[Collected data entries]

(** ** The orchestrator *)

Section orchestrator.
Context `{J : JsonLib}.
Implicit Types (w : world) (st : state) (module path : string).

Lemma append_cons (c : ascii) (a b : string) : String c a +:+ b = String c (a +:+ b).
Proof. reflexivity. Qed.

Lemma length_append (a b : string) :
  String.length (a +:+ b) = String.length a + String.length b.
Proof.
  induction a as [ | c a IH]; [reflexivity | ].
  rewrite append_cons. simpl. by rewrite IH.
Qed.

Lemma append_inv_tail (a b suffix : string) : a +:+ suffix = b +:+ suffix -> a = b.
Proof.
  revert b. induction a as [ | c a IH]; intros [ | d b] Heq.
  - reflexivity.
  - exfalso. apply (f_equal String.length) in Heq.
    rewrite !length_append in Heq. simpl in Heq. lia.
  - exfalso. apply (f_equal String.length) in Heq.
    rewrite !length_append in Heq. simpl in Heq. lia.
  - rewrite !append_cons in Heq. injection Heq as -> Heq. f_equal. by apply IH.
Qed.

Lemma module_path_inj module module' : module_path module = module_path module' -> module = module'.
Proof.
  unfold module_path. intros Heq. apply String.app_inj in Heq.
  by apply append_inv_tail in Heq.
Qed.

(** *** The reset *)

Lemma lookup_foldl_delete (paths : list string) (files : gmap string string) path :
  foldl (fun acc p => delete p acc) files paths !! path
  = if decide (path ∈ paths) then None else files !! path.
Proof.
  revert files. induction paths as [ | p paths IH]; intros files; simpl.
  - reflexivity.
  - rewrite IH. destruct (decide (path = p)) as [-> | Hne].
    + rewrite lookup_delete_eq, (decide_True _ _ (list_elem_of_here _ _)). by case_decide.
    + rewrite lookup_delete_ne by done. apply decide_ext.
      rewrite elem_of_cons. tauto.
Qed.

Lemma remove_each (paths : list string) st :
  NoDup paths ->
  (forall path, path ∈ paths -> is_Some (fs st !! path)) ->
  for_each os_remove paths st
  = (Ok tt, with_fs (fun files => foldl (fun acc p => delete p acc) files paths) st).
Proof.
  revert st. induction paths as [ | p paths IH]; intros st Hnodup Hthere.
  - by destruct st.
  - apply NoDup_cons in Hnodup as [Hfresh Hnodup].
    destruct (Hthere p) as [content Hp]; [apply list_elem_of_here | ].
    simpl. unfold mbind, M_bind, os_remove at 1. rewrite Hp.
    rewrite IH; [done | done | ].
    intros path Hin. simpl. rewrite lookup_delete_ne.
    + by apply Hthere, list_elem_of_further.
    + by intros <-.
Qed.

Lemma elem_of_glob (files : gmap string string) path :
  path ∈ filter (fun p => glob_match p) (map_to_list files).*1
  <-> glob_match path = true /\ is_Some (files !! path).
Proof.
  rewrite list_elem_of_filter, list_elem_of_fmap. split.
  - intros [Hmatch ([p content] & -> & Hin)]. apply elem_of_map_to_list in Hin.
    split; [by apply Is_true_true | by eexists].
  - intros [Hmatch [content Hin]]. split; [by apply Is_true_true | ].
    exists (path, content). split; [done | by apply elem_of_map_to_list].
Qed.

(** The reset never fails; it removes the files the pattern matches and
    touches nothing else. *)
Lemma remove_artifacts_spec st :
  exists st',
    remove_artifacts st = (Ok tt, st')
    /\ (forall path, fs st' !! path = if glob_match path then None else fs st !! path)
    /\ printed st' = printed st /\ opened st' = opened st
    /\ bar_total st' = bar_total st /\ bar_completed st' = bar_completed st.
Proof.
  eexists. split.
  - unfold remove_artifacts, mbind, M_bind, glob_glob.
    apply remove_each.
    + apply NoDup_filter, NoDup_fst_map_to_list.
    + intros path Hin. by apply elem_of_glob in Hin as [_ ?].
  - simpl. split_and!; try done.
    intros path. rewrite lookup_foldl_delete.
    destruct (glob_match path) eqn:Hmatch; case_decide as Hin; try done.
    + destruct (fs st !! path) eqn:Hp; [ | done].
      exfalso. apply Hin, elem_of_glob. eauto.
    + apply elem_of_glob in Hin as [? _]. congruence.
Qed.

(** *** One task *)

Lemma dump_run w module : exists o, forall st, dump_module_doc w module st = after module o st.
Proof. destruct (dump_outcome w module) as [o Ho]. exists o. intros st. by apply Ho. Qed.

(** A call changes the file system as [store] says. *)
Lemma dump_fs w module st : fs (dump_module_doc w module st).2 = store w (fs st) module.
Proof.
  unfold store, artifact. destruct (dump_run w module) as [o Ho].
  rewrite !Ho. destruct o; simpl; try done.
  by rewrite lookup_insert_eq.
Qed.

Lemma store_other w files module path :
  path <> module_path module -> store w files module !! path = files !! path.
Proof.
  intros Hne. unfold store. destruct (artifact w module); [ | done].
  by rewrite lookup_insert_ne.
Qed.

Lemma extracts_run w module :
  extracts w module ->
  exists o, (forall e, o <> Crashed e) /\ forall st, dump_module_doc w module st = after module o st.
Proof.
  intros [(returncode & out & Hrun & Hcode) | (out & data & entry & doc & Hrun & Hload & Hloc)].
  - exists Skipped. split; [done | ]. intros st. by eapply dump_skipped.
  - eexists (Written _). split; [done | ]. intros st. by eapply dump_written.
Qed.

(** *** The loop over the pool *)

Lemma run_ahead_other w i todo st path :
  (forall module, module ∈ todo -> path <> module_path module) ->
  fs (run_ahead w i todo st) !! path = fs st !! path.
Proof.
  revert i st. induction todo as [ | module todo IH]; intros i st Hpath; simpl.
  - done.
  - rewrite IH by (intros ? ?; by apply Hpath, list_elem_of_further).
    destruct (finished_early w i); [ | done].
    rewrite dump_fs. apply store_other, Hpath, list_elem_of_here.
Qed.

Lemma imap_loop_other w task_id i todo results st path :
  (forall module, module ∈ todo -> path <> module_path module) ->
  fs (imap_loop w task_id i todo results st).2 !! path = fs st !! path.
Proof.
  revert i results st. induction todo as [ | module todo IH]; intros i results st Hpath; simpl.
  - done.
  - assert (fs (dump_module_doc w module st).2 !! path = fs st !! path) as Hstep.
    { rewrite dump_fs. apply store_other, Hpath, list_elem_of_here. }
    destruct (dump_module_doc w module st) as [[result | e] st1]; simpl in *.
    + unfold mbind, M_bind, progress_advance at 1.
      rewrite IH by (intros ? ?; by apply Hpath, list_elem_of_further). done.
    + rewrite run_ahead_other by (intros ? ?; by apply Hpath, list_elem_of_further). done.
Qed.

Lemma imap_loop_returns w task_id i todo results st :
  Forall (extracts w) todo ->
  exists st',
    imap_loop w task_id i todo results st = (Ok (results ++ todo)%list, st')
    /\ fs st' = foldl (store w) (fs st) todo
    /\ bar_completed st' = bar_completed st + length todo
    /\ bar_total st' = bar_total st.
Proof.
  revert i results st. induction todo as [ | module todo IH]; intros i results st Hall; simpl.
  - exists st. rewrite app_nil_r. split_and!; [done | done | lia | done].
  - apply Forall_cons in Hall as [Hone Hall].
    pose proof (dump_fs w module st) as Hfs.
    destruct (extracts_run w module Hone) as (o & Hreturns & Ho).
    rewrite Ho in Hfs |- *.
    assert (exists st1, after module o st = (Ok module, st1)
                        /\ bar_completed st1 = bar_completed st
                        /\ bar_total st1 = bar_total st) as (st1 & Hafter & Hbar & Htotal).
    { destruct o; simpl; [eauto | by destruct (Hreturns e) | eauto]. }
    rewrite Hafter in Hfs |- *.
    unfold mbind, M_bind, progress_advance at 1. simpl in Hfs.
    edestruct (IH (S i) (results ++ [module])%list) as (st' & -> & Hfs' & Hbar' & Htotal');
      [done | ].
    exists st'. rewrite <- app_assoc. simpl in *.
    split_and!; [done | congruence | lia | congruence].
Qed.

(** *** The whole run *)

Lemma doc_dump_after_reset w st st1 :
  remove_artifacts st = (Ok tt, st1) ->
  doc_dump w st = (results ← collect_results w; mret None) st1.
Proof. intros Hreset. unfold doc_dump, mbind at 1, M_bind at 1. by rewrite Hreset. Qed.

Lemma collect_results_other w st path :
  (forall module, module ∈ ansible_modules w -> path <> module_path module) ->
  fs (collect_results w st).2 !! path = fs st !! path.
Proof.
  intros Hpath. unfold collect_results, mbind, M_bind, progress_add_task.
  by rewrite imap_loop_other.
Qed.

**Action item**
Determine how many lines in the records above hold the word "then", and answer with that number only.

**Task answer**
2